Battered real men: Curious case of second class victims of domestic violence

Counties
By Oyunga Pala | Mar 14, 2016

Senate Minority leader Moses Wetang’ula has rolled from one image challenge to the next with brazen boldness of a Kenyan socialite. The latest incident should not have made the news. But then again, in Kenya, no one passes up good gossip about prominent personalities. Have you heard? Moses Wetang’ula and his wife Ann both filed domestic assault cases against each other at a police station.

The details around the domestic spat were sketchy but the newsmakers on social media arrived at conclusions quickly and Wetang’ula was turned into a subject of ridicule. Every time a married man accuses his wife of assault (read beating him up), he rarely attracts sympathy and empathy from his male peers. Instead, the snickering starts behind his back and the gate keepers of all things Africans emerge from the thickets thumping their chests and rehashing the masculinity script aka ‘The Real African Man’ bible.

Real African men do not cook. Real African men do not cry and as one would expect, a real African man can never be a victim of partner abuse. Men who confess to abuse are looked at with disdain. What kind of man lets a woman beat him? The implication here is that a woman cannot assault her husband within a marriage without his permission.

In our local media, cases of men caught on the wrong end of a spouse’s rage are reported tongue-in-cheek with the newscaster often suppressing laughter. When pictures of a domestically abused man from Nyeri County whose privates were severed emerged, wrapped in bandages like an Egyptian mummy the public reaction was, “I know I should not be laughing but this is funny”.

The underlying cultural belief in our hyper masculine society considers men who suffer from violence at home as weak. The kind to be shamed and ridiculed and pinned up as examples of men who were simply “not man enough”. Admitting to domestic abuse is taboo and as harmful to one’s social worth as, say, an erectile dysfunction.

When this level of reasoning is accepted as a ‘cultural standard’, it provides the incentive for men to be hyper aggressive. It enables a society of men who believe that their respectability as husbands lies solely in reminding a woman of her place in the marriage and if a few slaps is what it takes, so be it. Men who are emasculated by life’s frustrations, return home ready to blow a fuse over the slightest infraction committed by a partner.

Anger is a convenient escape from reality of an unhappy marriage and personal failures can be excused when we have someone to blame. Male aggressors of high social station enjoy the privilege and the benefit of doubt. The female victim with her confidence shattered, is left with the heavy burden of restoring her dignity and getting justice.

The domestic violence conversation in Kenya is centrally about women as victims and men as aggressors. Statistics have shown that women are four times more likely to suffer spousal abuse. The pervasive nature of violence against women happens at all levels in society. From the tin shacks of Korogocho to manicured gardens of Runda.
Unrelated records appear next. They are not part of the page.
(** ** The run phase *)

(** A component as the run phase sees it: the children that can be moved out of
    it, those that cannot, and its own run body. *)
Inductive Comp :=
| comp (taken_children in_place : list Comp) (run : Code (Result unit TestError)).

Definition phase_run_one (run : Code (Result unit TestError)) : Code (Result unit TestError) :=
  r <- First2 run wait_drained_event ;; Ret (match r with First r => r | Second _ => Ok tt end).

Fixpoint run_all (n : Comp) : Code (Result unit TestError) :=
  match n with
  | comp taken_ in_place run =>
      rs <- match in_place with [] => Ret [] | _ => JoinAll (map run_all in_place) end ;;
      match first_err rs with
      | Err e => Ret (Err e)
      | Ok _ =>
          match taken_ with
          | [] => phase_run_one run
          | _ => rs' <- JoinAll (map run_all taken_ ++ [phase_run_one run]) ;; Ret (first_err rs')
          end
      end
  end.

(** [run_component_test], with the phases before the run and those after it
    given: what elaboration came to, and the checks' errors. *)
Definition run_component_test (elaborate : Code (Result unit TestError)) (tree : Comp) (post : Code CheckSink) :
    Code (Result unit TestError) :=
  try_ elaborate (λ _,
    run_result <- run_all tree ;;
    sink <- post ;;
    Ret (match run_result with
         | Err e => Err e
         | Ok _ => match sink_into_result sink with Ok _ => Ok tt | Err m => Err (te_new m) end
         end)).

(** ** One test *)

Variable top_module : Result unit string.

(** [take_background_failure]: the sinks keep the first failure. *)
Definition take_background_failure : Code (option string) :=
  l <- Reported ;;
  n <- ask taken ;;
  modify (set_taken (length l)) ;;
  Ret (match skipn n l with (_, m) :: _ => Some m | [] => None end).

Definition raw_of (r : Result Out Executor.TaskError) : Result (Result unit TestError) string :=
  match r with
  | Ok (OVerdict r) => Ok r
  | Ok _ => Ok (Ok tt)
  | Err e => Err (Executor.display_error e)
  end.

Definition run_one (reg : Runner.TestRegistration) (body : Z → Code (Result unit TestError)) (seed : Z) : Code Runner.Outcome :=
  leave_read_only ;;
  modify (λ u, set_log (Log.reset_config (log u)) (set_db (Config.clear (db u)) u)) ;;
  match top_module with
  | Err e => Ret (Runner.fail ("no DUT: " +:+ e))
  | Ok _ =>
      modify (set_objections Objection.new) ;;           (* RustdvCtx::new *)
      watermark <- Watermark ;;
      handle <- Spawn (result <- body seed ;;
                       raised <- ask (λ u, Objection.ever_raised (objections u)) ;;
                       (if (raised : bool) then wait_all_dropped else Ret tt) ;;
                       Ret (OVerdict result)) (Some (Runner.name reg)) ;;
      raw <- match Runner.timeout reg with
             | Some (n, unit) =>
                 r <- First2 (Join handle) (timer (Time.from_unit prec n unit)) ;;
                 Ret (match r with First x => Some (raw_of x) | Second _ => None end)
             | None => x <- Join handle ;; Ret (Some (raw_of x))
             end ;;
      CancelAfter watermark ;;
      bg <- take_background_failure ;;
      Ret (Runner.score reg raw bg)
  end.

(** ** The regression and its bootstrap *)

Definition Test : Type := Runner.TestRegistration * (Z → Code (Result unit TestError)).

Definition running (verb : string) (reg : Runner.TestRegistration) (i total : Z) : string :=
  verb +:+ " " +:+ Runner.name reg +:+ " (" +:+ pretty (i + 1) +:+ "/" +:+ pretty total +:+ ")".

Fixpoint run_tests (i total seed : Z) (tests : list Test) : Code unit :=
  match tests with
  | [] => Ret tt
  | (reg, body) :: rest =>
      (if Runner.skip reg then
         info (running "skipping" reg i total) ;;
         modify (add_result (Runner.name reg, Runner.Skip, 0))
       else
         info (running "running" reg i total +:+ "  [" +:+ Runner.file reg +:+ ":" +:+ pretty (Runner.line reg) +:+ "]") ;;
         t0 <- sim_time_ns ;;
         outcome <- run_one reg body (wrap 64 (seed + i)) ;;
         t1 <- sim_time_ns ;;
         (match outcome with
          | Runner.Pass => info (Runner.name reg +:+ " PASSED")
          | Runner.Fail m _ => error (Runner.name reg +:+ " FAILED: " +:+ m)
          | Runner.Skip => Ret tt
          end) ;;
         modify (add_result (Runner.name reg, outcome, t1 - t0))) ;;
      run_tests (i + 1) total seed rest
  end.

Definition stars : string := Nat.iter 78 (String "*"%char) EmptyString.
Definition status (o : Runner.Outcome) : string :=
  match o with Runner.Pass => "PASS" | Runner.Fail _ _ => "FAIL" | Runner.Skip => "SKIP" end.
Definition summary_row (name status time : string) : string :=
  "** " +:+ Log.pad_right 40 name +:+ " " +:+ pad_left 8 status +:+ " " +:+ pad_left 14 time +:+ "      **".
Definition print_summary : Code unit :=
  println stars ;;
  println (summary_row "TEST" "STATUS" "SIM TIME (ns)") ;;
  println stars ;;
  rs <- ask (λ u, rev (results u)) ;;
  for_each rs (λ '(name, o, t), println (summary_row name (status o) (two_decimals t))) ;;
  println stars.

(** [apply_testcase_filter], on the tests with their bodies. *)
Definition select (testcase : option string) (tests : list Test) : Result (list Test) string :=
  match testcase with
  | None => Ok tests
  | Some raw =>
      match Runner.patterns raw with
      | [] => Ok tests
      | pats =>
          match List.filter (λ t, Runner.selected pats t.1) tests with
          | [] => Err ("RUSTDV_TESTCASE=" +:+ raw +:+ " matched no test")
          | kept => Ok kept
          end
      end
  end.

(** No report file is asked for. *)
Definition regression (testcase : option string) (tests : list Test) (seed : Z) : Code Out :=
  match select testcase tests with
  | Err e => error e ;; println "REGRESSION: FAIL" ;; Finish ;; Ret ODone
  | Ok tests =>
      let total := Z.of_nat (length tests) in
      info ("rustdv: found " +:+ pretty total +:+ " test(s), RUSTDV_RANDOM_SEED=" +:+ pretty seed) ;;
      run_tests 0 total seed tests ;;
      print_summary ;;
      rs <- ask results ;;
      let failed := existsb (λ '(_, o, _), match o with Runner.Fail _ _ => true | _ => false end) rs in
      println ("REGRESSION: " +:+ if failed then "FAIL" else "PASS") ;;
      Finish ;; Ret ODone
  end.

Lemma filter_fst {A C : Type} (f : A → bool) (l : list (A * C)) :
  map fst (List.filter (λ t, f t.1) l) = filter (λ a, f a = true) (map fst l).
Proof.
  induction l as [|t l IH]; [done|]. cbn [map List.filter]. rewrite filter_cons. rewrite <- IH.
  case_decide as E; destruct (f t.1); by simplify_eq/=.
Qed.
Lemma select_filter testcase tests :
  match select testcase tests with Ok kept => Ok (map fst kept) | Err e => Err e end =
  Runner.apply_testcase_filter testcase (map fst tests).
Proof.
  unfold select, Runner.apply_testcase_filter. destruct testcase as [raw|]; [|done].
  destruct (Runner.patterns raw) as [|p ps]; [done|].
  rewrite <- (filter_fst (Runner.selected (p :: ps)) tests). by destruct (List.filter (λ t, Runner.selected (p :: ps) t.1) tests).
Qed.

Definition fresh_env (x : X) : U :=
  {| db := Config.initial; log := Log.initial; objections := Objection.new; taken := 0; lines := []; results := [];
     own := x |}.
End Kit.
End Kit.
(* ===== verification/Bench.v ===== *)
(** * Bench: a design, a set of tests and a seed, run to the end.

    What every regression has in common: the signals a test finds by name
    ([HierarchyHandle::signal] on the top module), the start-up of the simulation
    ([on_start_of_simulation] of rustdv_runner.rs), the run under the host's event
    loop, and what is left at the end: the outcomes and the lines written to the
    console. *)
From Stdlib Require Import Ascii.
From stdpp Require Import pretty sorting.
From S2P Require Import Prelude Words Values Queue Signals Time PhaseHub Triggers Executor Log Config Objection Component Runner Handles Errors Async Host Kit.
Local Open Scope Z_scope.

Notation "x <-? c ;; k" := (Kit.try_ c (λ x, k)) (at level 100, c at next level, right associativity) : code_scope.
Notation "'check!' ( b , m ) ;; k" := (Kit.check b m k) (at level 100, b at level 99, m at level 99, k at level 200) : code_scope.

(** A design as the host runs it: what an evaluation makes of the values, when
    its next own event is due, its top module and the signals there. *)
Record Design := {
  Dut : Type;
  top : string;
  names : list (string * Triggers.Sig);
  signals : nat;
  initially : nat → Signals.VpiValue;
  power_up : Dut;
  eval : Z → Dut → (nat → Signals.VpiValue) → Dut * (nat → Signals.VpiValue);
  due : Dut → option Z;
}.

Module Bench.
Import Async Component Kit.
Local Open Scope code_scope.

(** `timescale 1ns/1ns in every design here. *)
Definition prec : Z := -9.

Section Bench.
Context {Any X : Type} (d : Design).
Abbreviation U := (Env Any X).
Abbreviation Code := (@Async.Code N Empty_set U Out).
Abbreviation T := (Code (Result unit TestError)).
Abbreviation Test := (@Kit.Test N Empty_set Any X).

Definition ok : T := Ret (Ok tt).
Definition edit (f : X → X) : Code unit := modify (λ u, set_own (f (own u)) u).
Definition look {A : Set} (f : X → A) : Code A := ask (λ u : U, f (own u)).
(** The test's own state, or a part of it. *)
Definition part {Y : Type} (get : X → Y) (set : Y → X → X) : Lens U Y :=
  {| view := λ u, get (own u); update := λ y u, set_own (set y (own u)) u |}.

Definition ns (n : Z) : Code unit := timer_ns prec n.
Definition time_ns : Code Z := sim_time_ns prec.
Definition info (m : string) : Code unit := Kit.info prec m.
Definition error (m : string) : Code unit := Kit.error prec m.

(** [ctx.dut().signal(name)]. *)
Definition find_signal (name : string) : Result Triggers.Sig Gpi.HandleError :=
  match find (λ e, String.eqb e.1 name) (names d) with
  | Some (_, s) => Ok s
  | None => Err (Gpi.NotFound name (top d))
  end.
Definition signal (name : string) : Code (Result Triggers.Sig TestError) :=
  Ret (match find_signal name with Ok s => Ok s | Err e => Err (Errors.te_from_handle e) end).
Definition start_clock (name : string) (s : Triggers.Sig) (period : Z) : Code unit :=
  clock_start name s (Time.ns prec period) ;; Ret tt.

(** Signals are named by their number; a [HashMap] may list its keys in any
    order, here in that of their ids. *)
Definition full_name (t : PhaseHub.WriteTarget) : string :=
  match t with
  | PhaseHub.TLogic (i, _) =>
      match find (λ e, Nat.eqb (Triggers.sid e.2) i) (names d) with Some (n, _) => top d +:+ "." +:+ n | None => "" end
  | _ => ""
  end.
Definition by_id (l : list TaskId) : list TaskId := merge_sort Nat.le l.

(** A loop of a test starts over at most [turns] times within one poll, and a
    callback's drain polls at most [fuel] times. *)
Definition turns : nat := 20.
Definition fuel : nat := 1000.

Definition powered_up (x : X) : @Sim N Empty_set U :=
  {| tw := {| Triggers.now := 0; Triggers.vals := initially d; Triggers.trigs := ∅; Triggers.regs := ∅; Triggers.next := 0;
              Triggers.woken := [] |};
     hub := PhaseHub.init_hub; reals := λ _, None; texts := λ _, None; eval_needed := false; finished := false;
     user := fresh_env x |}.

(** [on_start_of_simulation]: the sink is installed, the regression spawned and
    the executor drained. *)
Definition started (x : X) (tests : list Test) (seed : Z) : option (@Host.Hosted N Empty_set U Out (Dut d)) :=
  let s := Executor.set_failure_sink (Executor.init (powered_up x)) in
  match Host.drain full_name by_id turns fuel
          (fst (Executor.spawn_named (FStart (regression prec (Ok tt) None tests seed)) (Some "rustdv_regression") s)) with
  | Some s => Some {| Host.ex := s; Host.dut := power_up d; Host.seen := initially d |}
  | None => None
  end.
(** Value-change callbacks in the order they were registered, as Verilator calls
    them, or the newest first. *)
Definition oldest_first (l : list nat) : list nat := l.
Definition newest_first (l : list nat) : list nat := rev l.
Definition simulate (order : list nat → list nat) (turns_of_host : positive) (x : X) (tests : list Test) (seed : Z) :=
  match started x tests seed with
  | Some h => Some (Host.main full_name by_id turns fuel (eval d) (due d) (signals d) order turns_of_host h)
  | None => None
  end.

(** What a run came to: finished, without trouble, with each test's outcome and
    simulated time, and the console. *)
Record Report := {
  ended : bool;
  trouble : option Host.Trouble;
  outcomes : list (string * Runner.Outcome * Z);
  printed : list string;
  filed : list (nat * string);              (* lines written to log files *)
}.
Definition report (r : option (@Host.Hosted N Empty_set U Out (Dut d) + @Host.Hosted N Empty_set U Out (Dut d) * option Host.Trouble)) :
    option Report :=
  match r with
  | Some (inr (h, t)) =>
      let w := Host.sim (Host.ex h) in
      Some {| ended := finished w; trouble := t; outcomes := rev (results (user w));
              printed := rev (omap (λ l, match l.1 with Log.Console => Some l.2 | _ => None end) (lines (user w)));
              filed := rev (omap (λ l, match l.1 with Log.ToFile f => Some (f, l.2) | _ => None end) (lines (user w))) |}
  | _ => None
  end.

(** The run ended without trouble, and each test had outcome [o]. *)
Definition came_to (tests : list Test) (expected : Runner.TestRegistration → Runner.Outcome) (r : Report) : Prop :=
  ended r = true ∧ trouble r = None ∧
  map fst (outcomes r) = map (λ t, (Runner.name t.1, expected t.1)) tests.
(** The console shows these lines, one right after the other. *)
Definition shows (block : list string) (r : Report) : Prop := ∃ before after, printed r = before ++ block ++ after.
End Bench.

Fixpoint prefixb (a b : list string) : bool :=
  match a, b with
  | [], _ => true
  | x :: a, y :: b => String.eqb x y && prefixb a b
  | _ :: _, [] => false
  end.
Fixpoint infixb (a b : list string) : bool :=
  prefixb a b || match b with [] => false | _ :: b => infixb a b end.

Lemma prefixb_spec a b : prefixb a b = true → ∃ r, b = a ++ r.
Proof.
  revert b. induction a as [|x a IH]; intros [|y b] H; simpl in *; try done; [by exists []|by eexists|].
  apply andb_prop in H as [->%String.eqb_eq [r ->]%IH]. by exists r.
Qed.
Lemma shows_by_search block r : infixb block (printed r) = true → shows block r.
Proof.
  unfold shows. induction (printed r) as [|y b IH]; simpl; intros H; apply orb_prop in H as [H|H].
  - destruct (prefixb_spec _ _ H) as [q ->]. by exists [], q.
  - done.
  - destruct (prefixb_spec _ _ H) as [q ->]. by exists [], q.
  - destruct (IH H) as (p & q & ->). by exists (y :: p), q.
Qed.

(** Runs a regression and compares what it came to. *)
Ltac run_bench :=
  eexists; split; [vm_compute; reflexivity|]; split; [repeat split|];
  first [reflexivity | discriminate | repeat constructor; apply shows_by_search; vm_compute; reflexivity].
End Bench.
(* ===== verification/AsyncInv.v ===== *)
(** * AsyncInv: no wake-up is lost between the simulator, the triggers and the
    executor.

    [wf s me mine]: what holds while task [me] is being polled and owns the cells
    [mine] (with [me = 0], no task, and [mine = []] between polls).  Every cell
    has one owner; a suspended trigger of another task is waiting, with that
    task's waker in its cell and the simulator owing it a callback, or its task
    has been roused.  Polling ([poll_code_spec], [poll_fut_spec]), draining and
    every callback keep it. *)
From S2P Require Import Prelude Words Values Signals Time PhaseHub Triggers Executor Combinators Async Host.

Module AsyncInv.
Import Async.

(** ** Cells *)

(** The cells of timers and edges, and those of the phase hub. *)
Definition Addr : Type := nat + nat.

Definition trig_addr (t : Trigger) : option Addr :=
  match t with
  | TTimer t => inl <$> Time.t_shared t
  | TEdge e => inl <$> Triggers.e_shared e
  | TNull _ => None
  | TPhase p => inr <$> PhaseHub.shared p
  end.

Section Inv.
Context {B : Type} `{BigUint B} {F U : Type} {V : Set}.
Variable full_name : PhaseHub.WriteTarget → string.
Variable key_order : list TaskId → list TaskId.
Variables turns fuel : nat.

Abbreviation SimS := (@Sim B F U).
Abbreviation FutV := (@Fut B F U V).
Abbreviation CodeV := (@Code B F U V).
Abbreviation Ex := (@Executor.ExecInner (FutV V) SimS V).
Abbreviation Prog := (@Executor.Prog (FutV V) SimS V).
Abbreviation run := (Executor.run_prog (V:=V) (@drop B F U V V) key_order).
Implicit Types (s : Ex) (w : SimS).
For largely this reason, battered men remain invisible, left with nowhere to turn, in a society that firmly believes that ‘weak men’ are second class victims squarely to blame for provoking the ire of their partners. What does man do when his wife turns violent? Man up! Perhaps! Dismissing the plight of male victims of domestic violence serves only to sanction violence as a tool of choice for asserting power in a dysfunctional relationship and ingraining the cultural stereotype that victims of domestic abuse had it coming.

There is no chapter in our inherited rites of passage that deals with the conflicting emotion of anger. Men are socialised to retreat from anger, bottle it up and cool off with a drink at the bar. Anger is not something that is resolved. It is an emotion that has to be repressed for the modern African man must remain a beacon of control. Men are socialised by example to restrain, to remain cool and refrain from hitting back. When the violence becomes cyclic, one would rather live in denial to salvage whatever is left of male pride than admit abuse.

Domestic violence is not bound by gender, economic status, social station, age, culture, race or religion. Addressing domestic violence through a singular gender viewpoint undermines the equally real struggles of abused male victims. We must not only teach our sons to respect women but to alsow recognise when they are being abused by women. Do not be a silent victim, entrapped by pride. They say relationships never die a natural death. They are murdered by attitude, behaviour, ego or ignorance.